New downstairs neighbors are in and the building is now fully occupied. I think they're going to work out ok. It would be a shame to loose the loose, friendly, open-door atmosphere we've got.

August 20th Dr. Thompson Says

"The music business is a cruel and shallow money trench, a long plastic hallway where thieves and pimps run free, and good men die like dogs. There's also a negative side."

Right on, Duke.

August 19th More of the Same

Checked out the hipster bluegrass tonight. Goes down every night in Williamsburg at the Stinger. The first band was better, more authentic twang. The latter band had too much lead-singer ego. Plus they played lots of traditional spirituals and you got the sense that the dude singin' wasn't really a religious fellah, just in it for the pathos, another phony. Great fiddle though. Made eyes with somebody's girlfriend in next booth over and talked with Frank about our respective works, his parents and my class prejudices. Returned home and made a mint julep to ease the evening along.

Starting with the politics already. From a NYT article on the recently discovery of Al'Quida video archives by a CNN reporter:

Asked why the C.I.A. failed to obtain the archive before CNN, Bill Harlow, the agency's spokesman, replied, "There are more of them in Afghanistan than there are of us, and they are paid better."

Nice to see we're all on the ball over there at Central Intelligence. When did government become synonimous with half-assed jobs and beureaucratic bloat? We don't need smaller government, we need more committed government.

Pessimistic question for the day: why are people seemingly more willing to manipulate others than to communicate? What do we really have to loose?

Optomistic observation (balance that ying, brah): the hungrier you are, the better the meal.

August 18th Cooking, Biking, Telling the Truth

New content: finally finished the old Ren Fayre writeup. You can jump to the Final Installment, or start at the beginning. I reviewed the piece as a whole and made a few editorial corrections. In general, the style is a little too superficially diary-like for my taste.
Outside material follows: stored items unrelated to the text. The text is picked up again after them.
(** A stand-in for the solvers, which adjudicates as if every unit held:
    the board is unchanged, nobody retreats or adjusts, and play moves on
    to the next movement phase. *)
Definition state_process (exception_on_convoy_paradox : bool)
    (orders : gmap Power (list Order)) (s : GameState) : result GameState :=
  Ok {| phase := next_movement_phase (phase s);
        units := units s; retreats := retreats s; centers := centers s;
        homes := homes s; influence := influence s;
        civil_disorder := civil_disorder s; builds := builds s |}.

(** Modelled from the spec: the solo-victory clause of [is_game_done]: some
    power owns at least 18 supply centers. *)
Definition solo_victory (s : GameState) : bool :=
  bool_decide (Exists (λ p, (18 ≤ length (owned (centers s) p))%nat) POWERS).

Definition is_game_done (g : Game.Game GameState Order) : bool :=
  solo_victory (Game.state_ g).

(** An entry with the same value for each of the seven powers. *)
Definition for_each_power {A} (a : A) : gmap Power A :=
  list_to_map ((λ p, (p, a)) <$> POWERS).

Definition home_centers : gmap Power (list Loc) :=
  list_to_map
    [ (AUSTRIA, [BUD; TRI; VIE]);
      (ENGLAND, [EDI; LON; LVP]);
      (FRANCE, [BRE; MAR; PAR]);
      (GERMANY, [BER; KIE; MUN]);
      (ITALY, [NAP; ROM; VEN]);
      (RUSSIA, [MOS; SEV; STP; WAR]);
      (TURKEY, [ANK; CON; SMY]) ].

(** The opening position of the standard game, Spring 1901. *)
Definition initial_state : GameState :=
  {| phase := mkPhase SPRING 1901 MOVEMENT;
     units := list_to_map
       [ (AUSTRIA, [mkUnit ARMY BUD; mkUnit ARMY VIE; mkUnit FLEET TRI]);
         (ENGLAND, [mkUnit FLEET EDI; mkUnit FLEET LON; mkUnit ARMY LVP]);
         (FRANCE, [mkUnit FLEET BRE; mkUnit ARMY MAR; mkUnit ARMY PAR]);
         (GERMANY, [mkUnit FLEET KIE; mkUnit ARMY BER; mkUnit ARMY MUN]);
         (ITALY, [mkUnit FLEET NAP; mkUnit ARMY ROM; mkUnit ARMY VEN]);
         (RUSSIA, [mkUnit ARMY WAR; mkUnit ARMY MOS; mkUnit FLEET SEV;
                   mkUnit FLEET STP_SC]);
         (TURKEY, [mkUnit FLEET ANK; mkUnit ARMY CON; mkUnit ARMY SMY]) ];
     retreats := for_each_power ∅;
     centers := home_centers;
     homes := home_centers;
     influence := home_centers;
     civil_disorder := for_each_power false;
     builds := for_each_power (mkBuilds 0 []) |}.

(** A late position in which France holds eighteen centers. *)
Definition french_victory : GameState :=
  {| phase := mkPhase SPRING 1911 MOVEMENT;
     units := list_to_map [ (FRANCE, [mkUnit ARMY PAR; mkUnit ARMY MUN]) ];
     retreats := for_each_power ∅;
     centers := list_to_map
       [ (FRANCE, [BRE; MAR; PAR; SPA; POR; BEL; HOL; LON; LVP; EDI;
                   MUN; KIE; BER; DEN; ROM; NAP; VEN; TUN]);
         (TURKEY, [ANK; CON; SMY]) ];
     homes := home_centers;
     influence := list_to_map
       [ (FRANCE, [BRE; MAR; PAR; SPA; POR; BEL; HOL; LON; LVP; EDI;
                   MUN; KIE; BER; DEN; ROM; NAP; VEN; TUN; BUR; PIC]);
         (TURKEY, [ANK; CON; SMY]) ];
     civil_disorder := for_each_power false;
     builds := for_each_power (mkBuilds 0 []) |}.

(** The Game object over the board. *)
Definition new_game : option Z → Game.Game GameState Order :=
  Game.new_game initial_state.
Definition process : Game.method () :=
  Game.process get_phase state_process is_game_done.
Definition step : Game.op → Game.Game GameState Order → Game.Game GameState Order :=
  Game.step get_phase state_process state_clear_possible_orders
            (λ s : string, s) is_game_done.
Definition run : list Game.op → Game.Game GameState Order → Game.Game GameState Order :=
  Game.run get_phase state_process state_clear_possible_orders
           (λ s : string, s) is_game_done.
Definition to_json : Game.Game GameState Order → result json :=
  Game.to_json get_phase state_to_json (λ o : Order, o).
Definition from_json : json → result (Game.Game GameState Order) :=
  Game.from_json state_from_json (λ s : string, s).

(** A finished game. *)
Definition finished_game : Game.Game GameState Order :=
  {| Game.game_id := "finale";
     Game.state_ := french_victory;
     Game.staged_orders_ := {[ FRANCE := ["A PAR H"; "A MUN - BER"]%string ]};
     Game.state_history_ := {[ mkPhase SPRING 1901 MOVEMENT := initial_state ]};
     Game.order_history_ :=
       {[ mkPhase SPRING 1901 MOVEMENT := {[ FRANCE := ["A PAR - BUR"]%string ]} ]};
     Game.logs_ := ∅;
     Game.message_history_ := ∅;
     Game.rules_ := Game.default_rules;
     Game.draw_on_stalemate_years_ := -1;
     Game.exception_on_convoy_paradox_ := false |}.

(** A game in progress: two phases played, with press and a log line. *)
Definition game_in_progress : Game.Game GameState Order :=
  run [ Game.OpSetOrders "FRANCE" ["A PAR - BUR"; "A MAR - SPA"; "F BRE - MAO"]%string;
        Game.OpPyAddMessage 1000 "FRANCE" "ENGLAND" "Channel stays empty?" 0;
        Game.OpSetOrders "ENGLAND" ["F LON - NTH"]%string;
        Game.OpProcess;
        Game.OpAddLog "spring done";
        Game.OpSetOrders "RUSSIA" ["F STP/SC - BOT"]%string;
        Game.OpAddMessage 2000 RUSSIA TURKEY "Juggernaut" 1500;
        Game.OpProcess;
        Game.OpSetOrders "ITALY" ["A VEN H"]%string ]
      (new_game None).


(** A game that can be written and read back. *)
Definition loadable (g : Game.Game GameState Order) : Prop :=
  Game.loadable get_phase state_ok g.









End Board.

Import Power Loc Tables Phase Json.

(** * Properties of the powers *)

Lemma power_from_str_loop_miss (s : string) (n i : nat) :
  (i + n = 7)%nat →
  (∀ name, name ∈ drop i POWERS_STR → name ≠ s) →
  power_from_str_loop s i n = Err (JFail ("Bad arg to power_from_str: " +:+ s)).
Proof.
  revert i. induction n as [|n IH]; intros i Hi Hmiss; [done|].
  assert (Hlt : (i < 7)%nat) by lia.
  assert (∃ p name, POWERS !! i = Some p ∧ power_str p = Ok name
                    ∧ POWERS_STR !! i = Some name) as (p & name & Hp & Hn & Hs).
  { do 7 (destruct i as [|i]; [do 2 eexists; repeat split; reflexivity|]). lia. }
  cbn [power_from_str_loop]. rewrite Hp. cbn. rewrite Hn. cbn.
  destruct (decide (name = s)) as [->|Hne].
  - exfalso. eapply Hmiss; [|done].
    apply list_elem_of_lookup. exists 0%nat. by rewrite lookup_drop, Nat.add_0_r.
  - apply IH; [lia|]. intros name' Hin. apply Hmiss.
    rewrite (drop_S _ name i Hs). by right.
Qed.
(** * tp_task_queue: the scheduler core of [TaskQueue.cpp]

    A shallow embedding of [src/TaskQueue.cpp].  The members of
    [TaskQueue::Private] become the fields of one record, the
    [TaskDetails_lt] objects live in a heap keyed by allocation identity
    (the registry [tasks] is a vector of pointers and the workers keep a
    pointer across the unlocked call of [performTask]), and every call that
    leaves the scheduler (into a [Task], a wait condition or the list of
    status callbacks) is appended to a trace of events.

    The first part gives the code of each member function as a function on
    that state.  The second part puts them together as a transition system
    of worker threads, the housekeeping thread, the destructor and the
    callers, one transition per stretch of code between two points where a
    thread can be interleaved. *)

From stdpp Require Import gmap list strings pretty.
From Stdlib Require Import ZArith Lia.

Local Open Scope Z_scope.
Local Set Warnings "-clear-no-such-hyp".

(** ** 64-bit signed integers ([int64_t]) *)

Definition INT64_MAX : Z := 9223372036854775807.
Definition INT64_MIN : Z := -9223372036854775808.

Definition in_int64 (z : Z) : Prop := INT64_MIN ≤ z ≤ INT64_MAX.

(** Two's complement wrap-around of a mathematical result. *)
Definition wrap64 (z : Z) : Z := (z + 2 ^ 63) `mod` 2 ^ 64 - 2 ^ 63.

Definition add64 (a b : Z) : Z := wrap64 (a + b).
Definition sub64 (a b : Z) : Z := wrap64 (a - b).

(** [tpMax] *)
Definition tpMax (a b : Z) : Z := if a <? b then b else a.

(** Identity of a [TaskDetails_lt] allocation.  An identity is never handed
    out twice, so that "destroyed once" can be counted per object. *)
Abbreviation ptr := positive.

(** Identity of a registered [const std::function<void()>*]. *)
Abbreviation callback := nat.

(** ** TaskStatus *)

Module TaskStatus.
Record t : Type := mk {
  taskID : Z;
  message : string;
  paused : bool;
  complete : bool;
  rev : Z
}.

Definition set_message (m : string) (ts : t) : t :=
  mk (taskID ts) m (paused ts) (complete ts) (rev ts).
Definition set_complete (c : bool) (ts : t) : t :=
  mk (taskID ts) (message ts) (paused ts) c (rev ts).
Definition set_rev (r : Z) (ts : t) : t :=
  mk (taskID ts) (message ts) (paused ts) (complete ts) r.

Global Instance eq_dec : EqDecision t.
Proof. solve_decision. Defined.
End TaskStatus.

(** ** Task *)

Inductive RunAgain : Type := Yes | No.

Module Task.
(** Modelled from the spec: the class [Task] ([Task.h], [Task.cpp]) is not
    among the sources.  Section 3 of the specification lists what a task
    exposes: [taskID()], [paused()]/[setPaused(bool)], [timeoutMS()],
    [timeoutMessage()], [taskStatus()], the back-reference set by
    [setTaskQueue] and the callback set by [setStatusChangedCallback].
    [performTask], [cancelTask] and [updateTaskStatus] are calls into
    foreign code: they are recorded in the trace, and what [performTask]
    does to the task is left open (see [performTask_returns]). *)
Record t : Type := mk {
  taskID : Z;
  paused : bool;
  timeoutMS : Z;
  timeoutMessage : string;
  taskStatus : TaskStatus.t;
  taskQueue : bool;
  statusChangedCallback : bool
}.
It either should delve more into my experience there, deeper, more personal, or else it should rise above me and my petty existence, be more about the event and what it means independent of me. I'll keep that in mind next time.

Last night a languid slide into luxuriant American excess. After biking with Frank through some not entirely unpleasant summer rain to get supplies, we made huge tasty steaks and drank mint juleps in the back yard, talking about guns and war and other manly things. Later on, we went to the Lyric so as to get out of the house and experience the neighborhood. It's a nice bar with a good pool table. The manager, Carrie, is friendly and energetic. It was a party for some friends of her's, so they had DJs with some interesting tunes. A well timed "Mountain Song" prompted me to bang Gnutella and unearth Jane's Addiction today, confirming ever more my sensation that today's music industry is a stew of mediocrity, and there was cake and food to go with beer too. We drank Brooklyn Lager, Jeremy and Wes made funny inside-joke drawings on napkins, and I peered around the room in a lazy lustful haze, reflecting on the differences between this summer and last. So far, food and bike have been done. Now for truth.

Stone Lonely (I've been here before)
Perhaps it's the burden of maturity or the loss of innocence, but lately my prospects of love and sex have been at a depressingly low ebb. I talked with Frank a little bit ago about one night stands. He just broke up with his most recent special lady. He realized, he says with uniquely Frank-like candidness, "that I wasn't in love with her," so they parted and the rebound has been on his mind. Frank and I come at things from pretty different points of view. He's more capable of simply doing things than I am, less caught up in his head, less self-involved. He's a good guy. Not that I'm not, but he's just more forgiving and open than me, generally speaking. Less quick to write people off. And now he's single. I turned him on to romp.com to keep him busy.

Anyway, we did agree that when it comes to random hook-ups, it's really difficult to strike a positive balance. You both really need to only be in it for the now so as to avoid those unpleasant emotional vectors, but at the same time you both have to care/trust enough to make the moment worthwhile. That's a tough souffle to keep from falling. We both agreed that having an external force limiting the term of the involvement is a great help: hence the ease and beauty of vacation-booty. Even in that respect I've mellowed, because the truth is there are opportunities. I just don't want to get laid that badly. I find this lack of passion more disquieting than anything else. I prefer simple horny lust to just plain nothing.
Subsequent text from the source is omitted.